Um beurteilen zu können, ob Linde Gas im Rahmen der zweiten Phase ab 2008 in den Handel einbezogen sein wird, fehlt es an wesentlichen Eckpunkten, zum Beispiel der einzubeziehenden Anlagenarten und Branchen, die der Gesetzgeber noch festlegen muss. Zudem ist noch offen, welche Schwellenwerte für CO2 und andere Treibhausgase gelten werden und ob Emissionen, die aus nicht genehmigungsbedürftigen Anlagen kommen, zukünftig mit erfasst werden sollen.
CO2
Das von Linde Gas vertriebene Kohlendioxid entsteht durch die Ausnutzung natürlicher Quellen oder durch Nachreinigung von Rohkohlendioxid aus unterschiedlichen Prozessen, zum Beispiel durch Erdöl- und Erdgasverarbeitung.
Mit der Abnahme von CO2 unterstützt Linde Gas Betreiber von Anlagen, die eine große Menge an Kohlendioxid emittieren, bei der Lösung ihrer Emissionsprobleme.

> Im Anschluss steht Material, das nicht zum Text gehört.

Lemma plain_carried blobs r : build_blobs [sample_block] = Ok blobs ->
  verdict mainnet plain_identity 7 7 [plain_response] blobs plain_after = Ok r ->
  carried 1 7 7 [plain_response] blobs (Enclave.SubmitBatchResult r).
Proof.
  rewrite plain_blobs_built. intros [= <-] Hr.
  change (plain_verdict = Ok r) in Hr. assert (Er : r = plain_signed) by (unfold plain_signed; by rewrite Hr). subst r. constructor.
  - exists [6]. split; reflexivity.
  - exists [4]. split; [reflexivity|split; [vm_compute; discriminate|reflexivity]].
  - exists [7]. split; [reflexivity|split; [vm_compute; discriminate|reflexivity]].
  - reflexivity.
Qed.

Lemma plain_crypto_works : working_crypto (signing_key plain_identity).
Proof.
  split_and!.
  - intros m. split; by apply bool_decide_eq_true.
  - intros blob (Hl & es & -> & Hes). split; [by apply bool_decide_eq_true|].
    cbn [Enclave.blob_to_kzg_commitment plain_crypto]. rewrite decide_True; [by eexists|]. clear Hl.
    induction Hes as [|e es (Hle & _ & He) _ IH]; [by apply Forall_nil|].
    cbn [concat]. rewrite chunks_app by (done || lia). by apply Forall_cons.
  - apply keccak256_length.
  - intros d Hd. cbn [Enclave.sign_digest_recoverable plain_crypto]. rewrite decide_True by done. by eexists _, _.
Qed.

Lemma plain_runs : runs_all mainnet plain_identity plain_enclave [{| task_block_number := 7; task_payload := [1] |}] [plain_response] plain_after.
Proof.
  apply (runs_cons mainnet plain_identity plain_enclave _ sample_input plain_response filled_store); [|apply runs_nil]. split.
  - by exists [1].
  - reflexivity.
  - exists [2]. split; [reflexivity|split; [vm_compute; discriminate|reflexivity]].
  - exact plain_job.
  - exists [5]. split; [reflexivity|split; [vm_compute; discriminate|reflexivity]].
  - reflexivity.
Qed.

Lemma pipeline_signs_batch_witness : exists s1 r s2,
  results s1 = [{| result_block_number := 7; result_response := plain_response |}] /\
  eval (client_answers mainnet sample_devices sample_aws plain_state plain_config (fun _ => Ok sample_block) ChallengeInput.sample_server_answer)
    (sign_batch_io plain_config 4 1 7 7 [plain_response]) (with_faults [inr 503] s1) = (Ok (Some (Signed r)), s2) /\
  get_batch_signature 1 (db s2) = Some r.
Proof.
  destruct (pipeline_signs_batch (laws := RefRlp.alloy_laws) (blaws := toy_brotli_laws) mainnet sample_devices sample_aws plain_state plain_config
    (fun _ => Ok sample_block) ChallengeInput.sample_server_answer plain_identity plain_net [plain_response] plain_after 7 7 1
    [sample_block] [inr 503] 2 4) as (s1 & blobs & r & s2 & _ & E1 & _ & _ & E2 & _ & _ & E3 & _).
  - reflexivity.
  - exact (conj (conj eq_refl eq_refl) (conj eq_refl plain_crypto_works)).
  - exact plain_runs.
  - split; [lia|]. split; vm_compute; [discriminate|reflexivity].
  - split; [reflexivity|]. apply Forall2_cons. split; [vm_compute; reflexivity|apply Forall2_nil; exact I].
  - exact plain_encodable.
  - reflexivity.
  - repeat (apply Forall_cons; split); try apply Forall_nil; cbn; try exact I; (split; [reflexivity|discriminate]).
  - cbn. lia.
  - exact plain_carried.
  - exists s1, r, s2. split; [exact E1|]. split; [exact E2|exact E3].
Defined.
End Samples.
#[local] Instance sample_libs : GenesisLibs := {|
  Value := json;
  gunzip_json := fun bytes => if decide (bytes = [31; 139]) then Some sample_json else None;
  index := fun v k => match v with JObject l => find_key k l | _ => JNull end;
  as_str := fun v => match v with JText s => Some s | _ => None end;
  as_u64 := fun v => match v with JNumber n => if decide (is_u64 n) then Some n else None | _ => None end;
  as_bool := fun _ => None;
  as_object := fun v => match v with
                        | JObject l => if decide (Z.of_nat (length l) < 2 ^ 64) then Some l else None
                        | _ => None
                        end;
  u256_from_str := fun s => u64_from_hex (trim_0x s);
  bytes_from_str := fun s => whole (Nat.div (String.length s) 2) s;
  address_from_str := whole 20;
  b256_from_str := whole 32;
  make_genesis_header := sample_header;
  seal_hash := fun h => if h_timestamp h =? MAINNET_TIMESTAMP then MAINNET_HASH else [] |}.

Lemma width_repeat n b : is_byte b -> width n (repeat b n).
Proof. intros Hb. split; [apply repeat_length|]. apply Forall_forall. intros x Hx. by apply list_elem_of_In, repeat_spec in Hx as ->. Qed.

#[local] Instance sample_laws : GenesisLaws.
Proof.
  assert (Hz : is_u64 0) by (unfold is_u64, u64_max; lia).
  split; cbn.
  - intros v n E. destruct v as [|m| |]; try done. case_decide; [|done]. by injection E as <-.
  - intros v l E. destruct v as [| | |k]; try done. case_decide; [|done]. by injection E as <-.
  - intros s n E. unfold u64_from_hex in E. assert (is_u64 n) as Hn by (repeat case_match; try discriminate; by eapply hex_number_range).
    unfold is_u64, u64_max in Hn. lia.
  - intros s l E. by apply whole_inv in E as [[_ ?] _].
  - intros s l E. by apply whole_inv in E as [? _].
  - intros s l E. by apply whole_inv in E as [? _].
  - intros s l E _ _. by apply whole_inv in E as [_ ?].
  - intros g o [_ (Hn & Ht & Hg & Hnum) Hd Hm Hc He]. assert (forall b, 0 <= b < 6 -> width 32 (repeat b 32)) as Hw by (intros; apply width_repeat; unfold is_byte; lia).
    split; cbn -[repeat be_encode]; try done.
    + repeat apply Forall_cons_2; first [done|apply Hw; lia].
    + repeat apply Forall_cons_2; first [done|apply Hw; lia].
    + by apply width_repeat.
    + repeat apply Forall_cons_2; try done. by destruct (number g).
    + repeat apply Forall_cons_2; try done; unfold is_u64, u64_max; cbn; lia.
    + split; [apply length_be_encode|apply be_encode_bytes].
Qed.
(** What one pass of the handler's loop can do to a slot. *)
Lemma sigchld_child_slot st p chld_status st' i j :
  1 <= p ->
  sigchld_child st p chld_status = Some st' ->
  jobs st !! i = Some j ->
  kills st' = kills st /\
  (jobs st' !! i = Some j \/
   (pid j = p /\
    (jobs st' !! i = Some (clearjob j) \/ jobs st' !! i = Some (set_state ST j)))).
Proof.
  intros Hp Hc Hj.
  assert (forall st0, jobs st0 = jobs st ->
            kills (snd (deletejob st0 p)) = kills st0 /\
            (jobs (snd (deletejob st0 p)) !! i = Some j \/
             (pid j = p /\ jobs (snd (deletejob st0 p)) !! i = Some (clearjob j)))) as Hdel.
  { intros st0 Hjobs. unfold deletejob.
    destruct (p <? 1); cbn [snd]; [split; [done | left; by rewrite Hjobs] |].
    destruct (first_slot _ (jobs st0)) as [k|] eqn:Hf; cbn [snd];
      [| split; [done | left; by rewrite Hjobs]].
    apply first_slot_Some in Hf as (y & Hy & Hpy%Z.eqb_eq & _).
    split; [done |]. cbn [jobs set_nextjid set_jobs].
    rewrite (alter_as_insert _ _ _ _ Hy). rewrite Hjobs in *.
    destruct (decide (k = i)) as [->|Hne].
    - right. simplify_eq. split; [done |].
      apply list_lookup_insert_eq. by eapply lookup_lt_Some.
    - left. by rewrite list_lookup_insert_ne. }
  destruct chld_status as [sig|sig|code].
  - apply sigchld_child_stopped_Some in Hc as (k & Hg & Hjobs & _ & Hk).
    split; [done |]. apply getjobpid_Some in Hg as (_ & y & Hy & Hpy).
    rewrite Hjobs, (alter_as_insert _ _ _ _ Hy).
    destruct (decide (k = i)) as [->|Hne].
    + right. simplify_eq. split; [done |]. right.
      apply list_lookup_insert_eq. by eapply lookup_lt_Some.
    + left. by rewrite list_lookup_insert_ne.
  - simpl in Hc. injection Hc as <-.
    destruct (Hdel (printf st ("Job [" ++ fmt_d (pid2jid (jobs st) p) ++ "] ("
                ++ fmt_d p ++ ") terminated by signal " ++ fmt_d sig ++ nl)) eq_refl)
      as [Hk [H|[H1 H2]]]; split; auto.
  - simpl in Hc. injection Hc as <-.
    destruct (Hdel st eq_refl) as [Hk [H|[H1 H2]]]; split; auto.
Qed.

Lemma sigchld_handler_slots reports : forall st st' i j,
  sigchld_handler st reports = Some st' ->
  jobs st !! i = Some j ->
  kills st' = kills st /\
  (jobs st' !! i = Some j \/
   (1 <= pid j /\ pid j ∈ (fst <$> reports) /\
    (jobs st' !! i = Some (clearjob j) \/ jobs st' !! i = Some (set_state ST j)))).
Proof.
  induction reports as [|[p chld_status] rest IH]; intros st st' i j Hrun Hj;
    cbn [sigchld_handler] in Hrun.
  - injection Hrun as <-. auto.
  - destruct (Z.ltb_spec p 1) as [Hlt|Hge]; [injection Hrun as <-; auto |].
    destruct (sigchld_child st p chld_status) as [st1|] eqn:Hc; [| done].
    cbn in Hrun.
    destruct (sigchld_child_slot _ _ _ _ _ _ Hge Hc Hj) as [Hk1 Hslot].
    rewrite fmap_cons. cbn [fst].
    destruct Hslot as [Hsame | [Hpj [Hcl | Hst]]].
    + destruct (IH _ _ _ _ Hrun Hsame) as [Hk [H | (H1 & H2 & H3)]].
      * split; [congruence | by left].
      * split; [congruence |]. right. split; [done |]. split; [| done].
        by apply list_elem_of_further.
    + destruct (IH _ _ _ _ Hrun Hcl) as [Hk [H | (H1 & _)]].
      * split; [congruence |]. right. split; [lia |]. split; [| by left].
        rewrite Hpj. apply list_elem_of_here.
      * simpl in H1. lia.
    + destruct (IH _ _ _ _ Hrun Hst) as [Hk [H | (H1 & _ & [H3 | H3])]].
      * split; [congruence |]. right. split; [lia |]. split; [| by right].
        rewrite Hpj. apply list_elem_of_here.
      * split; [congruence |]. right. split; [lia |]. split; [| by left].
        rewrite Hpj. apply list_elem_of_here.
      * split; [congruence |]. right. split; [lia |]. split; [| by right].
        rewrite Hpj. apply list_elem_of_here.
Qed.

Lemma sigchld_child_kills st p chld_status st' :
  sigchld_child st p chld_status = Some st' -> kills st' = kills st.
Proof.
  destruct chld_status; cbn [sigchld_child].
  - by intros (_ & _ & _ & _ & ?)%sigchld_child_stopped_Some.
  - intros [= <-]. unfold deletejob. destruct (p <? 1); [done |].
    by destruct (first_slot _ _).
  - intros [= <-]. unfold deletejob. destruct (p <? 1); [done |].
    by destruct (first_slot _ _).
Qed.

Lemma sigchld_handler_kills reports : forall st st',
  sigchld_handler st reports = Some st' -> kills st' = kills st.
Proof.
  induction reports as [|[p chld_status] rest IH]; intros st st' Hrun;
    cbn [sigchld_handler] in Hrun.
  - by injection Hrun as <-.
  - destruct (p <? 1); [by injection Hrun as <- |].
    destruct (sigchld_child st p chld_status) as [st1|] eqn:Hc; [| done]. cbn in Hrun.
    rewrite (IH _ _ Hrun). by eapply sigchld_child_kills.
Qed.

(** X11.  A run of [sigchld_handler] that does not fault sends no signal
    and changes a slot only if the pid of its job is among the reported
    pids, and then only by clearing the slot or by setting its state to
    Stopped: the handler never adds a job, never touches the job of another
    process and never puts a job into the Foreground or Background state. *)
Theorem sigchld_handler_frame st reports st' :
  sigchld_handler st reports = Some st' ->
  kills st' = kills st /\
  forall i j, jobs st !! i = Some j ->
    jobs st' !! i = Some j \/
    (1 <= pid j /\ pid j ∈ (fst <$> reports) /\
     (jobs st' !! i = Some (clearjob j) \/ jobs st' !! i = Some (set_state ST j))).
Proof.
  intros Hrun. split.
  - by eapply sigchld_handler_kills.
  - intros i j Hj. by apply (sigchld_handler_slots reports st st' i j Hrun).
Qed.

Lemma sigchld_handler_frame_witness :
  kills after_two_reports = kills (bg_jobs 3) /\
  forall i j, jobs (bg_jobs 3) !! i = Some j ->
    jobs after_two_reports !! i = Some j \/
    (1 <= pid j /\ pid j ∈ (fst <$> [(102, WIFSTOPPED 20); (103, WIFEXITED 0)]) /\
     (jobs after_two_reports !! i = Some (clearjob j) \/
      jobs after_two_reports !! i = Some (set_state ST j))).
Proof.
  apply (sigchld_handler_frame (bg_jobs 3) [(102, WIFSTOPPED 20); (103, WIFEXITED 0)]
           after_two_reports).
  vm_compute. reflexivity.
Defined.

(** ** The evaluator and the built-in commands *)

Lemma addjob_on_full_table st p s cmd :
  table_full (jobs st) -> 1 <= p ->
  addjob st p s cmd = (false, printf st ("Tried to create too many jobs" ++ nl)).
Proof.
  intros [_ Hact] Hp. unfold addjob. destruct (Z.ltb_spec p 1); [lia |].
  assert (first_slot (fun j => pid j =? 0) (jobs st) = None) as ->; [| done].
  apply first_slot_None. eapply Forall_impl; [exact Hact |].
  intros j Hj. by apply Z.eqb_neq.
Qed.

(** X12.  A command started while the table holds 16 active jobs runs
    untracked.  [eval] prints [Tried to create too many jobs] and changes
    nothing else of the table; for a background command it then still
    prints a job line, whose jobId is the counter minus one and belongs to
    no new job; for a foreground command it enters [waitfg], which returns
    at its first test, so the shell does not wait for the command. *)
Theorem eval_on_full_table strcmp1 st cmd argv bg p :
  table_full (jobs st) ->
  argv <> [] -> builtin_cmd strcmp1 st argv = None ->
  fork_fresh (jobs st) (Fork_parent p) ->
  eval strcmp1 st cmd argv bg (Fork_parent p) =
    (if bg
     then Returned (printf (printf st ("Tried to create too many jobs" ++ nl))
                           ("[" ++ fmt_d (nextjid st - 1) ++ "] (" ++ fmt_d p ++ ") " ++ cmd))
     else Waitfg (printf st ("Tried to create too many jobs" ++ nl)) p) /\
  waitfg p Lookup [jobs st] = Some 0%nat.
Proof.
  intros Hfull Hargv Hb [Hp Hfresh]. split.
  - unfold eval. destruct argv as [|argv0 rest]; [done |]. rewrite Hb.
    destruct bg; by rewrite addjob_on_full_table.
  - assert (getjobpid (jobs st) p = None) as Hg.
    { apply getjobpid_None. intros (_ & i & j & Hj & Hpj).
      by apply (Forall_lookup_1 _ _ _ _ Hfresh Hj). }
    cbn [waitfg]. rewrite waitfg_poll_S. cbn [waitfg_step]. by rewrite Hg.
Qed.

Lemma eval_on_full_table_witness :
  eval strcmp_percent (bg_jobs 16) sleep_fg ["/bin/sleep"; "5"] false (Fork_parent 300) =
    Waitfg (printf (bg_jobs 16) ("Tried to create too many jobs" ++ nl)) 300 /\
  waitfg 300 Lookup [jobs (bg_jobs 16)] = Some 0%nat.
Proof.
  apply (eval_on_full_table strcmp_percent (bg_jobs 16) sleep_fg ["/bin/sleep"; "5"] false 300).
  - split; [reflexivity |]. by apply (bool_decide_unpack _); vm_compute.
  - discriminate.
  - reflexivity.
  - apply fork_fresh_check. vm_compute. reflexivity.
Defined.

(** X13.  The four built-in commands never fork and never touch the job
    table: for [quit], [jobs], [bg] and [fg] the result of [eval] does not
    depend on the background flag or on what [fork] would return; [quit]
    exits with status 0 and the state as it was; the other three return
    to the read loop with the table, the counter and the signals sent
    unchanged. *)
Theorem builtins_leave_table strcmp1 st cmd argv0 rest bg fk :
  argv0 ∈ ["quit"; "jobs"; "bg"; "fg"] ->
  (forall bg' fk',
     eval strcmp1 st cmd (argv0 :: rest) bg' fk' = eval strcmp1 st cmd (argv0 :: rest) bg fk) /\
  match eval strcmp1 st cmd (argv0 :: rest) bg fk with
  | Returned st' =>
      argv0 <> "quit" /\ jobs st' = jobs st /\ nextjid st' = nextjid st /\ kills st' = kills st
  | Exit st' status => argv0 = "quit" /\ st' = st /\ status = 0
  | Waitfg _ _ | Execve _ => False
  end.
Proof.
  intros Hin.
  assert (exists c, builtin_cmd strcmp1 st (argv0 :: rest) = Some c /\
            match c with
            | Returned st' =>
                argv0 <> "quit" /\ jobs st' = jobs st /\ nextjid st' = nextjid st /\
                kills st' = kills st
            | Exit st' status => argv0 = "quit" /\ st' = st /\ status = 0
            | Waitfg _ _ | Execve _ => False
            end) as (c & Hb & Hc).
  { pose proof (do_bgfg_only_prints strcmp1 st (argv0 :: rest)) as (? & ? & ?).
    unfold builtin_cmd. cbn [lookup list_lookup default from_option id].
    assert (argv0 = "quit" \/ argv0 = "jobs" \/ argv0 = "bg" \/ argv0 = "fg")
      as [-> | [-> | [-> | ->]]]
      by (rewrite !elem_of_cons, elem_of_nil in Hin; tauto);
      cbn; eexists; (split; [reflexivity |]); done. }
  unfold eval. rewrite Hb. done.
Qed.

Lemma builtins_leave_table_witness :
  match eval strcmp_percent (bg_jobs 3) ("jobs" ++ nl) ["jobs"] false (Fork_parent 7) with
  | Returned st' =>
      "jobs" <> "quit" /\ jobs st' = jobs (bg_jobs 3) /\ nextjid st' = nextjid (bg_jobs 3) /\
      kills st' = kills (bg_jobs 3)
  | Exit st' status => "jobs" = "quit" /\ st' = bg_jobs 3 /\ status = 0
  | Waitfg _ _ | Execve _ => False
  end.
Proof.
  apply (builtins_leave_table strcmp_percent (bg_jobs 3) ("jobs" ++ nl) "jobs" [] false
           (Fork_parent 7)).
  apply list_elem_of_further, list_elem_of_here.
Defined.

(** X14.  The registration of a new job.  For a command that is not a
    built-in, with the pid [fork] returned and an empty slot in the table,
    the parent side of [eval] registers the child before it prints or
    waits: when [eval] returns (background) or enters [waitfg] (foreground),
    [getjobpid] finds the child with the state Background resp. Foreground,
    the old counter as jobId and the command line as typed; every other pid
    is found where it was and no signal has been sent. *)
Theorem eval_registers_job strcmp1 st cmd argv bg p :
  argv <> [] -> builtin_cmd strcmp1 st argv = None ->
  fork_fresh (jobs st) (Fork_parent p) ->
  (exists i j, jobs st !! i = Some j /\ pid j = 0) ->
  exists st' i,
    eval strcmp1 st cmd argv bg (Fork_parent p) =
      (if bg then Returned st' else Waitfg st' p) /\
    getjobpid (jobs st') p = Some i /\
    jobs st' !! i = Some (mk_job p (nextjid st) (if bg then BG else FG) cmd) /\
    (forall q, q <> p -> getjobpid (jobs st') q = getjobpid (jobs st) q) /\
    kills st' = kills st.
Proof.
  intros Hargv Hb [Hp Hfresh] (i0 & j0 & Hj0 & Hp0).
  assert (forall s, exists i,
            getjobpid (jobs (snd (addjob st p s cmd))) p = Some i /\
            jobs (snd (addjob st p s cmd)) !! i = Some (mk_job p (nextjid st) s cmd) /\
            (forall q, q <> p ->
               getjobpid (jobs (snd (addjob st p s cmd))) q = getjobpid (jobs st) q) /\
            kills (snd (addjob st p s cmd)) = kills st) as Hadd.
  { intros s.
    destruct (addjob_result st p s cmd) as [[Hfail _] | (Hok & _ & i & j & Hj & Hpj & Hjobs)].
    { exfalso. revert Hfail. unfold addjob. destruct (Z.ltb_spec p 1); [lia |].
      destruct (first_slot _ (jobs st)) eqn:Hf; [done |].
      apply first_slot_None in Hf.
      pose proof (Forall_lookup_1 _ _ _ _ Hf Hj0) as Hne. simpl in Hne. lia. }
    assert (i < length (jobs st))%nat as Hlt by (by eapply lookup_lt_Some).
    exists i. rewrite Hjobs. repeat split.
    - unfold getjobpid. destruct (Z.ltb_spec p 1); [lia |].
      apply first_slot_Some. exists (mk_job p (nextjid st) s cmd).
      split; [by apply list_lookup_insert_eq |]. split; [simpl; lia |].
      intros k y Hy Hk. rewrite list_lookup_insert_ne in Hy by lia.
      pose proof (Forall_lookup_1 _ _ _ _ Hfresh Hy) as Hne. simpl in *. lia.
    - by apply list_lookup_insert_eq.
    - intros q Hq. unfold getjobpid. destruct (Z.ltb_spec q 1); [done |].
      apply (first_slot_insert_same _ _ _ j); [done |]. cbn [pid]. rewrite Hpj.
      destruct (Z.eqb_spec p q), (Z.eqb_spec 0 q); first [done | exfalso; lia].
    - unfold addjob. destruct (p <? 1); [done |].
      destruct (first_slot _ (jobs st)); [by destruct (verbose st) | done]. }
  unfold eval. destruct argv as [|argv0 rest]; [done |]. rewrite Hb.
  destruct bg.
  - destruct (Hadd BG) as (i & H1 & H2 & H3 & H4).
    eexists _, i. split; [reflexivity |]. done.
  - destruct (Hadd FG) as (i & H1 & H2 & H3 & H4).
    eexists _, i. split; [reflexivity |]. done.
Qed.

Ein Beispiel für die großtechnische Anwendung dieser Technologie steht seit dem Jahr 2004 im Chemiepark Marl (Deutschland). Dort entnehmen wir bei unserem Kunden Sasol ein Rohgas, das bei der Herstellung von Ethylenoxid, einem chemischen Grundprodukt für Wasch- und Körperpflegemittel sowie Kunststoffe, entsteht. Der gasförmige Rohstoff wird aus dem Chemiewerk direkt über eine Rohrleitung an die Linde-Anlage geliefert und dort gereinigt, getrocknet und schließlich zu flüssigem Kohlendioxid in Lebensmittelqualität weiterverarbeitet. Denn zu 70 Prozent erfolgt der Absatz dieses aufbereiteten Kohlendioxids in der Lebensmittelindustrie, die das Gas zum Beispiel für Getränke oder Konservierung benötigt. Mit 20 Prozent ist die Industrie ein weiterer wichtiger Abnehmer, die restlichen 10 Prozent werden überwiegend in Wasseraufbereitungsverfahren verwendet.